** Input data follows **

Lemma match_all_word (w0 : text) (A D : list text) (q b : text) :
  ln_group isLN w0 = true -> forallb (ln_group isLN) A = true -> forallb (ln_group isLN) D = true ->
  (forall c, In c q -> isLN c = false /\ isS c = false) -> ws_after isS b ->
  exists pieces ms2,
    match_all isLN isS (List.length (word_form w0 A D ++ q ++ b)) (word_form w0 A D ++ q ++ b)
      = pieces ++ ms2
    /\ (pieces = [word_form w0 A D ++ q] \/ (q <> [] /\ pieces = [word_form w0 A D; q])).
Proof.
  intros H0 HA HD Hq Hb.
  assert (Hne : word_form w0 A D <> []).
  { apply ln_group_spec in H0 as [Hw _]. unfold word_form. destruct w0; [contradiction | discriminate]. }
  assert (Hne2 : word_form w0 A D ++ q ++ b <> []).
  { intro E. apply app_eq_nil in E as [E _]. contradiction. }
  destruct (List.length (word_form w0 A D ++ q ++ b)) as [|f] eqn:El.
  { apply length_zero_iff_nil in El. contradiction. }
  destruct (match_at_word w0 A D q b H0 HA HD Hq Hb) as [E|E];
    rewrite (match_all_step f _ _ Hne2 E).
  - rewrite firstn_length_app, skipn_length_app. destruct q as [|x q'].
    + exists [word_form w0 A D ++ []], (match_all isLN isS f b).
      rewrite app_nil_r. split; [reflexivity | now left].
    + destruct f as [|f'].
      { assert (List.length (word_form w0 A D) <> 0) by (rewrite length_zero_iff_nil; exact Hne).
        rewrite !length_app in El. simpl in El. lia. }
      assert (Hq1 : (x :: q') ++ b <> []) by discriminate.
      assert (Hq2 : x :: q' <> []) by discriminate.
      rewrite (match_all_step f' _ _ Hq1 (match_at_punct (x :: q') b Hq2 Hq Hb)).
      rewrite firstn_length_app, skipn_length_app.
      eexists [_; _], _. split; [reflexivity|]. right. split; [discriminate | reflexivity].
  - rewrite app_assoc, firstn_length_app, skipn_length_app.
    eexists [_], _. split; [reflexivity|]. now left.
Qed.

** End of Input data **

_Task to complete:_
Look above for lines with the word "assert" and copy them all.

_Output below:_
  assert (Hne : word_form w0 A D <> []).
  assert (Hne2 : word_form w0 A D ++ q ++ b <> []).
      { assert (List.length (word_form w0 A D) <> 0) by (rewrite length_zero_iff_nil; exact Hne).
      assert (Hq1 : (x :: q') ++ b <> []) by discriminate.
      assert (Hq2 : x :: q' <> []) by discriminate.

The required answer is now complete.